I know your heart is broken. My son is 37, an opiate addict, and it is so painful to see how he's changed, not only his physical appearance but the mental and moral decline. I don't know who he is anymore. He's been on drugs since age 26. He's now married and has two children. The destruction is incomprehensible. I also understand the emotional and financial devastation you spoke of.

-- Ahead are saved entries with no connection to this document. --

(** X12: for a block size, warp width and items per thread of the menus
    with the warp no wider than the block, and an associative and
    commutative operator with neutral [zero_elem]: one launch whose
    [front_size] does not exceed the front buffer and whose grid fits the
    back buffer, covers the valid prefix
    ([front_size <= grid * block_size * items_per_thread]) and stays in
    the kernel's 32-bit index range
    ([grid * block_size * items_per_thread < 2 ^ 31]) writes one partial
    result per block into the first [grid] cells of the back buffer,
    leaves the other cells, and the partial results sum to the sum of the
    valid prefix: such a pass keeps the total. *)
Theorem X12_launch_keeps_the_total {T : Type} (op : T -> T -> T) (zero_elem : T)
    (block_size ws items_per_thread : Z) (grid : nat) (front back : list T)
    (front_size : Z) (lds : nat -> nat -> T) :
  (forall x y z, op x (op y z) = op (op x y) z) ->
  (forall x y, op x y = op y x) ->
  (forall x, op x zero_elem = x) ->
  in_menu block_size_menu block_size = true ->
  in_menu warp_size_menu ws = true ->
  in_menu items_per_thread_menu items_per_thread = true ->
  ws <= block_size ->
  0 <= front_size <= Z.of_nat (length front) ->
  (grid <= length back)%nat ->
  front_size <= Z.of_nat grid * (block_size * items_per_thread) < 2 ^ 31 ->
  exists outs,
    launch op zero_elem (Z.to_nat block_size) (Z.to_nat ws) (Z.to_nat items_per_thread)
      grid front back front_size lds = Some (outs ++ drop grid back)
    /\ length outs = grid
    /\ msum op zero_elem outs = msum op zero_elem (take (Z.to_nat front_size) front).
Proof.
  intros Ha Hc Hz Hb Hw Hi Hle Hsize Hgrid Hrange.
  destruct (menu_shape block_size ws Hb Hw Hle) as (K & WC & HW & HB & HK & HWC).
  pose proof (menu_items items_per_thread Hi) as Hi'.
  pose proof (menu_block block_size Hb) as Hb'.
  rewrite HB, HW.
  assert (HBZ : Z.of_nat (WC * 2 ^ K) = block_size) by (rewrite <- HB; lia).
  apply (launch_sum op zero_elem Ha Hc Hz K WC (Z.to_nat items_per_thread));
    try assumption; try lia.
Qed.

Lemma X12_launch_keeps_the_total_witness :
  exists outs,
    launch Z.add 0 (Z.to_nat 32) (Z.to_nat 32) (Z.to_nat 1) 4 (one_to 100) [9; 9; 9; 9; 9]
      100 (lds77 0) = Some (outs ++ drop 4 [9; 9; 9; 9; 9])
    /\ length outs = 4%nat
    /\ msum Z.add 0 outs = msum Z.add 0 (take (Z.to_nat 100) (one_to 100)).
Proof.
  apply (X12_launch_keeps_the_total Z.add 0 32 32 1 4 (one_to 100) [9; 9; 9; 9; 9] 100
           (lds77 0)).
  - intros; lia.
  - intros; lia.
  - intros; lia.
  - reflexivity.
  - reflexivity.
  - reflexivity.
  - lia.
  - vm_compute. split; discriminate.
  - vm_compute. lia.
  - vm_compute. split; [discriminate|reflexivity].
Defined.

(** ** What a call keeps, whatever its outcome *)

Lemma keeps_ret {St A : Type} (I : St -> Prop) (a : A) : keeps I (ret a).
Proof. intros s H. exact H. Qed.

Lemma keeps_raise {St A : Type} (I : St -> Prop) e : keeps I (@raise St A e).
Proof. intros s H. exact H. Qed.

Lemma keeps_out_of_fuel {St A : Type} (I : St -> Prop) : keeps I (@out_of_fuel St A).
Proof. intros s H. exact H. Qed.

Lemma keeps_gets {St A : Type} (I : St -> Prop) (f : St -> A) : keeps I (gets f).
Proof. intros s H. exact H. Qed.

Lemma keeps_modify {St : Type} (I : St -> Prop) (f : St -> St) :
  (forall s, I s -> I (f s)) -> keeps I (modify f).
Proof. intros Hf s H. apply Hf, H. Qed.

Lemma keeps_bind {St A B : Type} (I : St -> Prop) (m : M St A) (k : A -> M St B) :
  keeps I m -> (forall a, keeps I (k a)) -> keeps I (bind m k).
Proof.
  intros Hm Hk s Hs. unfold bind. specialize (Hm s Hs).
  destruct (m s) as [[a| |] s1]; simpl in *; [apply Hk, Hm|exact Hm|exact Hm].
Qed.

Lemma keeps_static_switch {St A : Type} (I : St -> Prop) menu value (f : nat -> M St A) :
  (forall V, keeps I (f V)) -> keeps I (static_switch menu value f).
Proof.
  intros Hf. unfold static_switch.
  destruct (in_menu menu value); [apply Hf|apply keeps_raise].
Qed.

Section HostKeeps.
Context {T : Type}.
Variable op : T -> T -> T.
Variable zero_elem : T.
Variable hip_status : nat -> hipError_t.
Variable lds : nat -> nat -> nat -> T.
Variables capA capB : nat.
Variable o0 : v9.
Variable tr0 : list event.
Hypothesis origi_differ : origi_front o0 <> origi_back o0.

Local Abbreviation inv := (@engine_inv T capA capB o0 tr0).

Lemma trace_extended (tr : list event) (e : event) :
  (exists added, tr = tr0 ++ added /\ Forall not_in_place added) ->
  not_in_place e ->
  exists added, tr ++ [e] = tr0 ++ added /\ Forall not_in_place added.
Proof.
  intros (added & -> & Hadd) He. exists (added ++ [e]). split.
  - rewrite app_assoc. reflexivity.
  - apply Forall_app. split; [exact Hadd|]. constructor; [exact He|constructor].
Qed.

Lemma keeps_runtime_call : keeps inv (runtime_call hip_status).
Proof. intros [o d] H. exact H. Qed.

Lemma keeps_HIP_CHECK operation (call : M (@state T) hipError_t) :
  keeps inv call -> keeps inv (HIP_CHECK operation call).
Proof.
  intros Hc. unfold HIP_CHECK. apply keeps_bind; [exact Hc|].
  intros [|c]; [apply keeps_ret|apply keeps_raise].
Qed.

Lemma keeps_hipGetLastError : keeps inv hipGetLastError.
Proof. intros [o d] H. exact H. Qed.

Lemma keeps_copy_in dst input : keeps inv (hipMemcpyHostToDevice hip_status dst input).
Proof.
  intros [o d] H. unfold hipMemcpyHostToDevice, bind, runtime_call.
  destruct (hip_status (calls d)); [|exact H].
  unfold gets. cbv beta iota.
  match goal with |- context [(length input <=? ?n)%nat] =>
    destruct (Nat.leb_spec (length input) n) as [Hle|Hle] end; [|exact H].
  destruct H as (HA & HB & H3 & H4 & H5 & H6 & H7).
  destruct dst; simpl in *; unfold engine_inv; simpl;
    (split_and!; try assumption;
     [rewrite length_app, length_drop; lia
     |apply trace_extended; [assumption|exact I]]).
Qed.

Lemma keeps_copy_out src : keeps inv (hipMemcpyDeviceToHost hip_status src).
Proof.
  intros [o d] H. unfold hipMemcpyDeviceToHost, bind, runtime_call.
  destruct (hip_status (calls d)); [|exact H].
  unfold gets. cbv beta iota.
  match goal with |- context [?b !! 0%nat] => destruct (b !! 0%nat) end; [|exact H].
  destruct H as (HA & HB & H3 & H4 & H5 & H6 & H7).
  unfold engine_inv; simpl. split_and!; try assumption.
  apply trace_extended; [assumption|exact I].
Qed.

My husband, my son's stepfather of 15 years, and I are in the stage of total nonsupport. We've finally surrendered. We're not giving him anymore money or a place to live. We have propped him up and bailed him out for many, many years, buying houses, cars, food, clothing, hospital and doctor bills, and even paid for - which I don't even believe in - a bankruptcy for him and his wife, thinking if he didn't have all the bills then the bill collectors would stop calling his places of employment and he could hold on to his good jobs. Didn't work. Nothing we've done has fixed him. I don't know what it's going to take for him to abandon his lifestyle of begging people for money, manipulating, lying to everyone. It's just so sad and heartbreaking to watch him slide down more and more each time we see or talk to him. My thinking has been, I'll try this one more thing and he'll stop doing what he's doing. Didn't work. I tried until there's nothing left to try.

Last year about this time I truly thought I was having a mental breakdown. I had been to AlAnon before but not regularly. I'd go, things would get a little better, I'd not go, ect. This time was different. We've been attending AlAnon for a year, which is a start. I started getting better immediately, just knowing I wasn't alone in this battle, that there were lots of parents going through the same thing, some with children 12 and 13 years old.

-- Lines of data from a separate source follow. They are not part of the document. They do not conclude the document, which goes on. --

(** * microsite-mcp-service: a shallow embedding of the AEM tool server

    The first part embeds the JavaScript sources, module by module:

    - [JsString]    the [String.prototype] methods and the regular
                    expressions the sources use;
    - [Credentials] [getAEMCredentials] (tools.js);
    - [Sanitize]    the site-name transform of [createSite];
    - [Escaping]    [escapeGlobValue], [escapeLikeValue], [escapeRegex];
    - [Json], [Redaction]  [replaceValuesInMetadata] on JSON trees;
    - [Heap]        the same function on a store of objects and arrays,
                    where references, sharing and mutation are visible;
    - [Remote]      the axios layer: a state-and-exception monad over the
                    trace of requests, console lines and delays;
    - [Microsite], [Tool], [Assets]  the microsite client, the
                    [aem-create-microsite] handler and the asset client;
    - [Adapter]     [parseRequestBody], [handleMcpRequest] and [main].

    The second part states and proves the properties, one module of facts
    per module of code.

    A JavaScript string is a [string]: each [ascii] stands for one UTF-16
    code unit in the range U+0000..U+00FF. *)

From Stdlib Require Import Ascii String NArith Bool.
From stdpp Require Import base list strings pretty.

Local Open Scope string_scope.
Local Open Scope list_scope.
Set Warnings "-register-all".

(** ** JavaScript strings *)

Module JsString.

(** [!!s] on a string that may be [undefined]: [undefined] and the empty
    string are falsy. *)
Definition truthy (o : option string) : bool :=
  match o with
  | Some s => negb (String.eqb s "")
  | None => false
  end.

After a year of no contact with my son the phone rang the other day and it was him, no job, no place to live, no money, desperate again. Even though we were attending AlAnon and knew better, we gave him a motel room free for a month and some more money. He had landed a very promising job here close to us. His job and the money were gone in three weeks.

So the first no was he couldn't live with us, the second no was when the money runs out, don't come to us for anything else, you're on your own. Turning loose, saying no to his "right now" demand the first time was agonizing. In the past, when he demanded, I'd jump through hoops to cater to him. The second time saying no got a little easier. My son now knows that he's used us up. He's used up his dad, his wife, his employers, friends, hospitals, doctors, detox places, rehabs.

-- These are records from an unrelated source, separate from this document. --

(** * instagram-botter: the retrying request executor, the action handlers,
      the batch dispatcher and the target loader of [main.py]

    The Python program talks to the network, sleeps, draws random numbers and
    logs.  Each of these effects is made explicit here:

    - a task runs in a [World] that holds its identity, the random generator
      as it observes it, the number of draws and of requests it has made so
      far, and the chronological [trace] of the effects it has performed;
    - [session.request] is an oracle ([Session]): it answers the k-th call of
      a task with a response or by raising;
    - a Python exception is a value of [exn]; a computation returns
      [Return v] or [Throw e] together with the world it leaves behind.

    Python [int]s are [Z].  Python [float]s are idealised as exact rationals
    ([Q]): rounding, infinities and the range of [time.sleep] are not part of
    this model. *)

From Stdlib Require Import ZArith QArith Qabs Qpower Qminmax String List Bool Arith Lia Lqa.
From Stdlib Require Import Permutation.
From Equations Require Import Equations.
Import ListNotations.

Set Implicit Arguments.

Local Open Scope Z_scope.

(** ** Exceptions and results *)

(** The classes of exception the program tells apart:
    [except requests.RequestException] in [safe_request] catches the first
    constructor only; [except Exception] in [process_targets] catches both. *)
Inductive exn : Type :=
| RequestException            (* requests.RequestException and its subclasses *)
| OtherException (cls : string). (* any other subclass of Exception *)

Definition is_RequestException (e : exn) : bool :=
  match e with
  | RequestException => true
  | OtherException _ => false
  end.

Inductive result (A : Type) : Type :=
| Return (v : A)
| Throw (e : exn).
Arguments Return {A} v.
Arguments Throw {A} e.

Definition raises {A : Type} (r : result A) : bool :=
  match r with
  | Return _ => false
  | Throw _ => true
  end.

(** ** Strings *)

(** A Python [str] is a sequence of code points.  Literals of the program
    (methods, actions, format strings) stay Rocq strings. *)
Definition char : Type := N.
Definition str : Type := list char.

Fixpoint of_string (s : string) : str :=
  match s with
  | EmptyString => []
  | String c rest => Ascii.N_of_ascii c :: of_string rest
  end.

(** ** Responses, log records and effects *)

(** What the program reads of a [requests.Response]: [status_code], and [ok]
    (which is also the truth value of the object, [Response.__bool__]). *)
Record Response : Type := mkResponse {
  status_code : Z;
  ok : bool
}.

Inductive level : Type := DEBUG | INFO | WARNING | ERROR | EXCEPTION.

Inductive event : Type :=
| EvRequest (method : string) (url : str) (* session.request(method, url, timeout=(10, 30)) *)
| EvSleep (seconds : Q)                   (* time.sleep(seconds) *)
| EvLog (lvl : level) (fmt : string).     (* logger.<lvl>(fmt, ...) *)

Definition is_request (e : event) : bool :=
  match e with EvRequest _ _ => true | _ => false end.

Definition is_sleep (e : event) : bool :=
  match e with EvSleep _ => true | _ => false end.

(** Number of calls of [session.request] recorded in a trace. *)
Definition request_calls (tr : list event) : nat :=
  List.length (filter is_request tr).

Definition sleep_calls (tr : list event) : nat :=
  List.length (filter is_sleep tr).

(** ** The world of one task *)

Inductive reply : Type :=
| Responds (r : Response)
| Fails (e : exn).

(** The shared session: [answer s t k method url] is the outcome of the k-th
    call of [session.request] made by the task that runs as [t] (the
    connection-level retries of the mounted adapter happen inside one
    call). *)
Record Session : Type := mkSession {
  answer : nat -> nat -> string -> str -> reply
}.

Record World : Type := mkWorld {
  tid : nat;             (* the running task *)
  rng : nat -> Q;        (* random.random() as this task sees it: the k-th draw *)
  draws : nat;           (* draws made so far *)
  calls : nat;           (* requests made so far *)
  trace : list event     (* effects so far, oldest first *)
}.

I don't know if you've tried AlAnon. It's usually the last place anyone turns until they hit their emotional, spiritual, moral, mental, and financial bottom. I guess just like the alcoholic/addict, AA is the last place they go. I've heard numerous stories in AlAnon where the wife or parent started attending meetings and the alcoholic/addict followed and got into recovery, got sober, and are living very productive lives.

I will keep you, your husband, and daughter in my prayers.